There was nothing in the system anymore but about 150 pounds of live rock, a 2" sand bed, 2 tangs, a pajama cardinal, and a couple mushrooms. Everything else had long since died off.
I made new water with an RO unit and Coralife salt, heated and aerated in giant buckets before being added to the tank. The fish got moved to a sick tank, as did the few pieces of coral. The live rock and every tank surface was covered in slime algae, which I removed.
Unfortunately, my "30 gallon buckets" weren't 30 gallons, and I was short about 30 gallons for being able to use the tank's filtration system, so the live rock was stored in unheated and unaerated buckets for 2 days, and the live sand bed sat in about 50 gallons of unheated and unareated water for the same time period.

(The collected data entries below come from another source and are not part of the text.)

(* ===== verification/BootTheorems.v ===== *)
(** The correctness theorem of the boot sector (kernel/boot/main.c): it loads the
    loader from disk, on any drive that works as [AtaLaws] says. *)

From S2P Require Import Prelude Memory Ata AtaTheorems Boot.
Import Ata Boot.

Section load.
Context {D : Type} `{!AtaDevice D} (poll_max : nat) `{!AtaLaws D poll_max}.
Implicit Types (s : astate D).

Abbreviation dbyte := (disk_byte poll_max).
Abbreviation dbusy := (busy (poll_max := poll_max)).

(** The image of the first sector of the loader, where [bootmain] puts it. *)
Definition header_image (d : D) : mem := λ x, dbyte d (512 + (x - KERNEL_LOADER_ADDRESS)).

Record segment := Segment { seg_va : Z; seg_size : Z; seg_off : Z }.

Definition segment_at (m : mem) (i : Z) : segment :=
  let ph := KERNEL_LOADER_ADDRESS + e_phoff m KERNEL_LOADER_ADDRESS + SIZEOF_PHEADER32 * i in
  Segment (p_va m ph) (p_memsz m ph) (p_offset m ph).

Definition seg_start (sg : segment) : Z := seg_va sg / 512 * 512.
Definition seg_end (sg : segment) : Z := sector_end (seg_va sg + seg_size sg).

(** The segment fits below the end of the address space and the disk. *)
Definition seg_fits (sg : segment) : Prop :=
  seg_va sg + seg_size sg ≤ 2 ^ 32 - 512 ∧ seg_off sg / 512 + 1 + (seg_size sg + 1022) / 512 ≤ 2 ^ 28.

Definition apart (a b c d : Z) : Prop := b ≤ c ∨ d ≤ a.

(** A loader image [bootmain] can load: the program headers are in the first
    sector, the segments overlap neither it nor each other. *)
Record loadable (m : mem) : Prop := {
  ld_magic : e_magic m KERNEL_LOADER_ADDRESS = ELF_MAGIC;
  ld_headers : e_phoff m KERNEL_LOADER_ADDRESS + SIZEOF_PHEADER32 * e_phnum m KERNEL_LOADER_ADDRESS ≤ 512;
  ld_fits i : 0 ≤ i < e_phnum m KERNEL_LOADER_ADDRESS → seg_fits (segment_at m i);
  ld_apart i : 0 ≤ i < e_phnum m KERNEL_LOADER_ADDRESS →
    apart (seg_start (segment_at m i)) (seg_end (segment_at m i)) KERNEL_LOADER_ADDRESS (KERNEL_LOADER_ADDRESS + 512);
  ld_disjoint i j : 0 ≤ i < j → j < e_phnum m KERNEL_LOADER_ADDRESS →
    apart (seg_start (segment_at m i)) (seg_end (segment_at m i)) (seg_start (segment_at m j)) (seg_end (segment_at m j));
}.

(** Byte [x] of a loaded segment. *)
Definition seg_byte (d : D) (sg : segment) (x : Z) : byte :=
  dbyte d ((seg_off sg / 512 + 1) * 512 + (x - seg_start sg)).


(** ** The header stays in place *)

Definition hdr_same (m h : mem) : Prop :=
  ∀ x, KERNEL_LOADER_ADDRESS ≤ x < KERNEL_LOADER_ADDRESS + 512 → m x = h x.

Lemma hdr_rdn n m h a :
  hdr_same m h → KERNEL_LOADER_ADDRESS ≤ a → a + Z.of_nat n ≤ KERNEL_LOADER_ADDRESS + 512 → rdn n m a = rdn n h a.
Proof. intros H H1 H2. apply rdn_ext. intros x Hx. apply H. lia. Qed.

Lemma hdr_phnum m : 0 ≤ e_phnum m KERNEL_LOADER_ADDRESS < 65536.
Proof. apply (rdn_range 2). Qed.

Section headers.
Context (m h : mem).
Hypothesis Hs : hdr_same m h.
Hypothesis L : loadable h.

Abbreviation phoff := (e_phoff h KERNEL_LOADER_ADDRESS).
Abbreviation phnum := (e_phnum h KERNEL_LOADER_ADDRESS).

Lemma hdr_bounds : 0 ≤ phoff ∧ 0 ≤ phnum ∧ phoff + 32 * phnum ≤ 512.
Proof.
  pose proof (ld_headers _ L) as H. pose proof (rdn_range 4 h (KERNEL_LOADER_ADDRESS + 28)).
  pose proof (hdr_phnum h). unfold SIZEOF_PHEADER32, e_phoff in *. lia.
Qed.

Lemma hdr_fields :
  e_magic m KERNEL_LOADER_ADDRESS = ELF_MAGIC ∧ e_entry m KERNEL_LOADER_ADDRESS = e_entry h KERNEL_LOADER_ADDRESS ∧
  ELF32_PHEADER_FIRST m KERNEL_LOADER_ADDRESS = KERNEL_LOADER_ADDRESS + phoff ∧
  ELF32_PHEADER_LAST m KERNEL_LOADER_ADDRESS = KERNEL_LOADER_ADDRESS + phoff + 32 * phnum.
Proof.
  pose proof hdr_bounds as (H1 & H2 & H3).
  assert (e_phoff m KERNEL_LOADER_ADDRESS = phoff) as E1 by (apply hdr_rdn; unfold KERNEL_LOADER_ADDRESS; done || lia).
  assert (e_phnum m KERNEL_LOADER_ADDRESS = phnum) as E2 by (apply hdr_rdn; unfold KERNEL_LOADER_ADDRESS; done || lia).
  assert (KERNEL_LOADER_ADDRESS = 0x10000) as EK by done.
  unfold ELF32_PHEADER_LAST, ELF32_PHEADER_FIRST. rewrite E1, E2. unfold SIZEOF_PHEADER32.
  rewrite !(u32_small (KERNEL_LOADER_ADDRESS + phoff)) by lia. rewrite u32_small by lia. split_and!; try done.
  - rewrite <- (ld_magic _ L). apply hdr_rdn; unfold KERNEL_LOADER_ADDRESS; done || lia.
  - apply hdr_rdn; unfold KERNEL_LOADER_ADDRESS; done || lia.
Qed.

Lemma hdr_segment i :
  0 ≤ i < phnum → let ph := KERNEL_LOADER_ADDRESS + phoff + 32 * i in
  p_va m ph = seg_va (segment_at h i) ∧ p_memsz m ph = seg_size (segment_at h i) ∧
  p_offset m ph = seg_off (segment_at h i).
Proof.
  intros Hi ph. pose proof hdr_bounds as (H1 & H2 & H3). assert (KERNEL_LOADER_ADDRESS = 0x10000) as EK by done.
  unfold ph. split_and!; apply hdr_rdn; done || (unfold SIZEOF_PHEADER32; lia).
Qed.
End headers.

(** The first [n] segments are loaded, everything else is as in [m0]. *)
Record loaded_upto d h (m0 : mem) (n : Z) s : Prop := {
  lu_busy : (dbusy (dev s) < poll_max)%nat;
  lu_sector : sector (poll_max := poll_max) (dev s) = sector (poll_max := poll_max) d;
  lu_in i x : 0 ≤ i < n → seg_start (segment_at h i) ≤ x < seg_end (segment_at h i) →
    ram s x = seg_byte d (segment_at h i) x;
  lu_out x : (∀ i, 0 ≤ i < n → x < seg_start (segment_at h i) ∨ seg_end (segment_at h i) ≤ x) → ram s x = m0 x;
}.

Lemma load_step d h m0 n s :
  loadable h → loaded_upto d h m0 n s → 0 ≤ n < e_phnum h KERNEL_LOADER_ADDRESS →
  let sg := segment_at h n in
  wp (disk_io_read_segment poll_max (seg_va sg) (seg_size sg) (seg_off sg / 512 + 1))
    (λ r s', r = 0 ∧ loaded_upto d h m0 (n + 1) s') s.
Proof.
  intros L [Hb Hs Hi Ho] Hn sg. destruct (ld_fits _ L n Hn) as [F1 F2]. fold sg in F1, F2.
  assert (0 ≤ seg_va sg ∧ 0 ≤ seg_size sg ∧ 0 ≤ seg_off sg) as (P1 & P2 & P3) by (split_and!; apply rdn_range).
  destruct (read_segment_ok poll_max (seg_va sg) (seg_size sg) (seg_off sg / 512 + 1) s)
    as (s' & Hrun & Hb' & Hs' & Hin & Hout); [done|done|done|done|dlia|done|].
  eapply wp_eq; [exact Hrun|]. split; [done|].
  assert (∀ a, dbyte (dev s) a = dbyte d a) as Hd by (intros a; unfold disk_byte; by rewrite Hs).
  constructor; [done|congruence| |].
  - intros i x Hin' Hx. destruct (decide (i = n)) as [->|Hne].
    + rewrite Hin by done. by rewrite Hd.
    + rewrite Hout; [apply Hi; [lia|done]|]. destruct (ld_disjoint _ L i n ltac:(lia) ltac:(lia)) as [?|?];
        fold sg in H; unfold seg_start, seg_end in *; lia.
  - intros x Hx. rewrite Hout; [apply Ho; intros i Hi'; apply Hx; lia|]. apply (Hx n). lia.
Qed.
(** The loop from segment [n] on. *)
Lemma load_segments_ok d h m0 k n s fuel :
  loadable h → hdr_same m0 h → loaded_upto d h m0 n s → 0 ≤ n →
  e_phnum h KERNEL_LOADER_ADDRESS = n + Z.of_nat k → (k ≤ fuel)%nat →
  wp (load_segments poll_max fuel KERNEL_LOADER_ADDRESS (KERNEL_LOADER_ADDRESS + e_phoff h KERNEL_LOADER_ADDRESS + 32 * n))
    (λ r s', r = None ∧ loaded_upto d h m0 (n + Z.of_nat k) s') s.
Proof.
  intros L H0. revert n s fuel. induction k as [|k IH]; intros n s fuel U Hn Hk Hf.
  all: assert (hdr_same (ram s) h) as Hs
    by (intros x Hx; rewrite <- (H0 x Hx); apply (lu_out _ _ _ _ _ U); intros i Hi;
        destruct (ld_apart _ L i ltac:(lia)); unfold apart in *; lia).
  all: destruct (hdr_fields _ _ Hs L) as (_ & _ & _ & Hlast); pose proof (hdr_bounds h L) as (B1 & B2 & B3);
    assert (KERNEL_LOADER_ADDRESS = 0x10000) as EK by done.
  - destruct fuel; cbn [load_segments]; apply wp_bind, wp_gets; rewrite Hlast, (proj2 (Z.ltb_ge _ _)) by lia;
      apply wp_ret; (split; [done|]); by rewrite Z.add_0_r.
  - destruct fuel as [|fuel]; [lia|]. cbn [load_segments]. apply wp_bind, wp_gets.
    rewrite Hlast, (proj2 (Z.ltb_lt _ _)) by lia. do 3 apply wp_bind, wp_gets.
    destruct (hdr_segment _ _ Hs L n ltac:(lia)) as (-> & -> & ->).
    destruct (ld_fits _ L n ltac:(lia)) as [_ F2]. pose proof (rdn_range 4 h (KERNEL_LOADER_ADDRESS + e_phoff h KERNEL_LOADER_ADDRESS + SIZEOF_PHEADER32 * n + 4)) as Ho.
    change (rd32 h _) with (seg_off (segment_at h n)) in Ho.
    pose proof (rdn_range 4 h (KERNEL_LOADER_ADDRESS + e_phoff h KERNEL_LOADER_ADDRESS + SIZEOF_PHEADER32 * n + 20)) as Hz.
    change (rd32 h _) with (seg_size (segment_at h n)) in Hz.
    change (2 ^ (8 * Z.of_nat 4)) with (2 ^ 32) in Ho, Hz. unfold ATA_SECTOR_SIZE.
    rewrite (u32_small (seg_off _ / 512 + 1)) by dlia.
    apply wp_bind. eapply wp_mono; [apply (load_step d h m0 n s L U); lia|].
    intros r s' [-> U']. cbn [Z.eqb negb]. unfold SIZEOF_PHEADER32 at 1. rewrite u32_small by lia.
    replace (KERNEL_LOADER_ADDRESS + e_phoff h KERNEL_LOADER_ADDRESS + 32 * n + 32)
      with (KERNEL_LOADER_ADDRESS + e_phoff h KERNEL_LOADER_ADDRESS + 32 * (n + 1)) by lia.
    replace (n + Z.of_nat (S k)) with (n + 1 + Z.of_nat k) by lia. apply IH; [done|lia|lia|lia].
Qed.

(** Reading the first sector of the loader. *)
Lemma read_header s :
  (dbusy (dev s) < poll_max)%nat →
  ∃ s1, disk_io_read_segment poll_max KERNEL_LOADER_ADDRESS ATA_SECTOR_SIZE 1 s = Ok (0, s1) ∧
    (dbusy (dev s1) < poll_max)%nat ∧ sector (poll_max := poll_max) (dev s1) = sector (poll_max := poll_max) (dev s) ∧
    hdr_same (ram s1) (header_image (dev s)) ∧
    (∀ x, x < KERNEL_LOADER_ADDRESS ∨ KERNEL_LOADER_ADDRESS + 512 ≤ x → ram s1 x = ram s x).
Proof.
  intros Hb. destruct (read_segment_ok poll_max KERNEL_LOADER_ADDRESS ATA_SECTOR_SIZE 1 s Hb) as (s1 & Hrun & B & S & Hi & Ho);
    [done|done|done|done|vm_compute; done|].
  exists s1. split; [done|]. split; [done|]. split; [done|]. split.
  - intros x Hx. rewrite Hi by exact Hx. done.
  - intros x Hx. apply Ho. exact Hx.
Qed.

Lemma bootmain_ok s :
  (dbusy (dev s) < poll_max)%nat →
  let h := header_image (dev s) in
  (loadable h → ∃ s', bootmain poll_max s = Ok (Some (e_entry h KERNEL_LOADER_ADDRESS), s') ∧
     (∀ i x, 0 ≤ i < e_phnum h KERNEL_LOADER_ADDRESS →
        seg_start (segment_at h i) ≤ x < seg_end (segment_at h i) → ram s' x = seg_byte (dev s) (segment_at h i) x) ∧
     (∀ x, x < KERNEL_LOADER_ADDRESS ∨ KERNEL_LOADER_ADDRESS + 512 ≤ x →
        (∀ i, 0 ≤ i < e_phnum h KERNEL_LOADER_ADDRESS →
           x < seg_start (segment_at h i) ∨ seg_end (segment_at h i) ≤ x) → ram s' x = ram s x)) ∧
  (e_magic h KERNEL_LOADER_ADDRESS ≠ ELF_MAGIC → ∃ s', bootmain poll_max s = Ok (None, s')).
Proof.
  intros Hb h. destruct (read_header s Hb) as (s1 & Hrun & B1 & S1 & Hs & Ho). fold h in Hs. split.
  - intros L. destruct (hdr_fields _ _ Hs L) as (Hm & _ & Hfirst & _).
    pose proof (hdr_phnum h) as Hn.
    assert (loaded_upto (dev s) h (ram s1) 0 s1) as U by (constructor; done || lia).
    pose proof (load_segments_ok (dev s) h (ram s1) (Z.to_nat (e_phnum h KERNEL_LOADER_ADDRESS)) 0 s1 pheader_max
      L Hs U ltac:(lia) ltac:(lia) ltac:(unfold pheader_max; lia)) as Hl.
    apply wp_ok in Hl as (r & s2 & Hl & -> & U2). rewrite Z.add_0_l, Z2Nat.id in U2 by lia. rewrite Z.mul_0_r, Z.add_0_r in Hl.
    exists s2. split; [|split].
    + unfold bootmain, mbind, M_bind. rewrite Hrun. cbn [Z.eqb negb]. unfold gram, gets. rewrite Hm, Z.eqb_refl. cbn [negb].
      rewrite Hfirst, Hl. unfold mret, M_ret. do 3 f_equal.
      apply (hdr_rdn 4); [|done|done]. intros x Hx. rewrite <- (Hs x Hx). apply (lu_out _ _ _ _ _ U2). intros i Hi.
      destruct (ld_apart _ L i Hi); lia.
    + intros i x Hi Hx. by apply (lu_in _ _ _ _ _ U2).
    + intros x Hx Hxs. rewrite (lu_out _ _ _ _ _ U2) by done. by apply Ho.
  - intros Hm. exists s1. unfold bootmain, mbind, M_bind. rewrite Hrun. cbn [Z.eqb negb]. unfold gram, gets.
    assert (e_magic (ram s1) KERNEL_LOADER_ADDRESS = e_magic h KERNEL_LOADER_ADDRESS) as -> by (by apply (hdr_rdn 4)).
    by rewrite (proj2 (Z.eqb_neq _ _)).
Qed.
(** C27: [bootmain] on a working drive whose sector 1 starts a loadable ELF image:
    it returns the entry point of the header, every segment is in memory where
    its program header says, byte for byte as on the disk, and all other memory
    except the sector of the header is unchanged.  When the first word is not
    the ELF magic it ends in the error loop. *)
Theorem bootmain_correct s :
  (dbusy (dev s) < poll_max)%nat →
  let h := header_image (dev s) in
  (loadable h → ∃ s', bootmain poll_max s = Ok (Some (e_entry h KERNEL_LOADER_ADDRESS), s') ∧
     (∀ i x, 0 ≤ i < e_phnum h KERNEL_LOADER_ADDRESS →
        seg_start (segment_at h i) ≤ x < seg_end (segment_at h i) → ram s' x = seg_byte (dev s) (segment_at h i) x) ∧
     (∀ x, x < KERNEL_LOADER_ADDRESS ∨ KERNEL_LOADER_ADDRESS + 512 ≤ x →
        (∀ i, 0 ≤ i < e_phnum h KERNEL_LOADER_ADDRESS →
           x < seg_start (segment_at h i) ∨ seg_end (segment_at h i) ≤ x) → ram s' x = ram s x)) ∧
  (e_magic h KERNEL_LOADER_ADDRESS ≠ ELF_MAGIC → ∃ s', bootmain poll_max s = Ok (None, s')).
Proof. exact (bootmain_ok s). Qed.
End load.

(** ** An instance *)

(** An ELF header with one segment of 700 bytes at 1 MB, at file offset 4096. *)
Definition demo_header : mem :=
  foldr (λ '(a, v) m, wr32 m a v) (λ _, Byte.x00)
    [(0, ELF_MAGIC); (24, 0x100000); (28, 52); (44, 1); (56, 4096); (60, 0x100000); (72, 700)].

Definition demo_boot_drive : drive :=
  Drive (λ n i, if n =? 1 then b2z (demo_header (2 * i)) + 256 * b2z (demo_header (2 * i + 1)) else n * 256 + i) 3 2 [] (λ _, 0).

Lemma demo_loadable : loadable (header_image 10 demo_boot_drive).
Proof.
  assert (e_phnum (header_image 10 demo_boot_drive) KERNEL_LOADER_ADDRESS = 1) as E by (vm_compute; reflexivity).
  constructor; rewrite ?E.
  - vm_compute. reflexivity.
  - vm_compute. congruence.
  - intros i Hi. assert (i = 0) as -> by lia. vm_compute. split; congruence.
  - intros i Hi. assert (i = 0) as -> by lia. right. vm_compute. congruence.
  - intros i j Hi Hj. lia.
Qed.

Lemma bootmain_correct_witness :
  ∃ s', bootmain 10 (AState demo_boot_drive (λ _, Byte.x00)) = Ok (Some 0x100000, s') ∧
    ram s' 0x100002 = z2b 1 ∧ ram s' 0x100003 = z2b 9.
Proof.
  destruct (bootmain_correct 10 (AState demo_boot_drive (λ _, Byte.x00))) as [H _]; [apply Nat.ltb_lt; reflexivity|].
  destruct (H demo_loadable) as (s' & Hrun & Hin & _). exists s'.
  split; [rewrite Hrun; do 3 f_equal; vm_compute; reflexivity|].
  split; rewrite (Hin 0) by (vm_compute; split; congruence); vm_compute; reflexivity.
Defined.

Once the tank was full, I replaced all the live rock and let the tank run for two days before moving the three fish back in. At first the water was absolutely pristine in every way, though it's got more Calcium than it should (I've never had that cause a problem, though). Yesterday, the ammonia went up to .5 ppm, which isn't exactly what I would call a "spike." Today, it's back down to about .2 ppm. Is it possible, given the unique nature of the tank's setup, that that's all the cycling it's going to do? I wasn't sure it would cycle at all, what with all the live rock and live sand simply being cleaned off in tank water and returned to the system, though there are 120 gallons of new water to consider. I want to take the corals out of the 10 gallon sick tank they're in now and put them back in the main tank, and I also want to buy a cleanup crew, but I want to make sure the tank either doesn't cycle or completes its cycle first.
Anyone have a similar experience who could tell me if I should anticipate a real cycle or if the mini-cycle is all I'm going to see (or none at all)?
Thanks!
Racje;
 

viper_930

Active Member
I think that is all the cycle you're going to see. There was probably a little bit of die-off on the LR from being in unaerated and unheated water for some time.